Give each record below again, without a single difference.

Saved entries:

===============

(** The last drains of [stop]. *)
Lemma stop_step_ok s : sys_inv s -> In (thr_cmd s) [Some DrainStopScan; Some DrainStopAgain] -> goes true s (command_step E s).
Proof.
  intros I N. pose proof (si_cmd s I) as C. unfold cmd_ok in C. unfold command_step. destruct N as [N|[N|[]]]; rewrite <- N in *.
  - destruct (thr_scan s) eqn:Es; [by apply goes_stay|]. apply goes_command; [done| |done| |by left|done].
    + pose proof (si_obj s I) as Io. solve_inv Io.
    + by split.
  - destruct (auth_drained s) as [s1|] eqn:Ed; [|by apply goes_stay]. destruct (auth_drained_ok s s1 I Ed) as (J & Ha & E1). destruct C as (C1 & C2 & _).
    destruct (stop_rest_ok E (obj s1) (si_obj s1 J)) as (k1 & -> & I1 & H1 & S1 & K1 & L1). cbn [mbind option_bind]. eexists. split; [reflexivity|]. split.
    + split; [done|by rewrite E1; cbn; rewrite Ha|by rewrite E1; cbn; rewrite C2|done].
    + intros _ T. split; [cbn; rewrite K1, E1; exact C1|cbn; by rewrite L1, E1|by left|by rewrite E1|done].
Qed.

Lemma command_step_ok s : sys_inv s -> goes true s (command_step E s).
Proof.
  intros I. destruct (thr_cmd s) as [[a ret i| | |ret i| | |]|] eqn:N;
    first [by eapply wait_connect_ok|by eapply wait_poweroff_ok|apply drain_step_ok; [done|rewrite N; cbn; tauto]|apply stop_step_ok; [done|rewrite N; cbn; tauto]|idtac].
  unfold command_step. rewrite N. by apply goes_stay.
Qed.

Lemma step_auth_ok s : sys_inv s -> goes true s (step_auth E s).
Proof.
  intros I. destruct I as [Io A S C] eqn:EI. clear EI. unfold step_auth. destruct (thr_auth s) as [pc|] eqn:Ea.
  - destruct (auth_step_ok E pc (obj s) Io A) as (k1 & pc1 & -> & I1 & C1 & P1). cbn [mbind option_bind]. eexists. split; [reflexivity|]. split.
    + split; [done..|apply (scan_pc_grows _ (obj s)); [done|cbn; by rewrite (proj1 C1)]|]. destruct C1 as (_ & K1 & _ & M1 & _).
      unfold cmd_ok in *. cbn. destruct (thr_cmd s) as [[]|]; try done; rewrite K1; [done..|]. by rewrite M1.
    + intros _ T. destruct T as [_ _ _ T _]. congruence.
  - destruct (connectEntered (obj s)) eqn:Ee; [|by apply goes_stay]. eexists. split; [reflexivity|]. split.
    + split; [solve_inv Io|done|exact S|]. unfold cmd_ok in *. cbn. by destruct (thr_cmd s) as [[]|].
    + intros _ T. destruct T as [_ T _ _ _]. congruence.
Qed.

===============

REPLY:
(** The last drains of [stop]. *)
Lemma stop_step_ok s : sys_inv s -> In (thr_cmd s) [Some DrainStopScan; Some DrainStopAgain] -> goes true s (command_step E s).
Proof.
  intros I N. pose proof (si_cmd s I) as C. unfold cmd_ok in C. unfold command_step. destruct N as [N|[N|[]]]; rewrite <- N in *.
  - destruct (thr_scan s) eqn:Es; [by apply goes_stay|]. apply goes_command; [done| |done| |by left|done].
    + pose proof (si_obj s I) as Io. solve_inv Io.
    + by split.
  - destruct (auth_drained s) as [s1|] eqn:Ed; [|by apply goes_stay]. destruct (auth_drained_ok s s1 I Ed) as (J & Ha & E1). destruct C as (C1 & C2 & _).
    destruct (stop_rest_ok E (obj s1) (si_obj s1 J)) as (k1 & -> & I1 & H1 & S1 & K1 & L1). cbn [mbind option_bind]. eexists. split; [reflexivity|]. split.
    + split; [done|by rewrite E1; cbn; rewrite Ha|by rewrite E1; cbn; rewrite C2|done].
    + intros _ T. split; [cbn; rewrite K1, E1; exact C1|cbn; by rewrite L1, E1|by left|by rewrite E1|done].
Qed.

Lemma command_step_ok s : sys_inv s -> goes true s (command_step E s).
Proof.
  intros I. destruct (thr_cmd s) as [[a ret i| | |ret i| | |]|] eqn:N;
    first [by eapply wait_connect_ok|by eapply wait_poweroff_ok|apply drain_step_ok; [done|rewrite N; cbn; tauto]|apply stop_step_ok; [done|rewrite N; cbn; tauto]|idtac].
  unfold command_step. rewrite N. by apply goes_stay.
Qed.

Lemma step_auth_ok s : sys_inv s -> goes true s (step_auth E s).
Proof.
  intros I. destruct I as [Io A S C] eqn:EI. clear EI. unfold step_auth. destruct (thr_auth s) as [pc|] eqn:Ea.
  - destruct (auth_step_ok E pc (obj s) Io A) as (k1 & pc1 & -> & I1 & C1 & P1). cbn [mbind option_bind]. eexists. split; [reflexivity|]. split.
    + split; [done..|apply (scan_pc_grows _ (obj s)); [done|cbn; by rewrite (proj1 C1)]|]. destruct C1 as (_ & K1 & _ & M1 & _).
      unfold cmd_ok in *. cbn. destruct (thr_cmd s) as [[]|]; try done; rewrite K1; [done..|]. by rewrite M1.
    + intros _ T. destruct T as [_ _ _ T _]. congruence.
  - destruct (connectEntered (obj s)) eqn:Ee; [|by apply goes_stay]. eexists. split; [reflexivity|]. split.
    + split; [solve_inv Io|done|exact S|]. unfold cmd_ok in *. cbn. by destruct (thr_cmd s) as [[]|].
    + intros _ T. destruct T as [_ T _ _ _]. congruence.
Qed.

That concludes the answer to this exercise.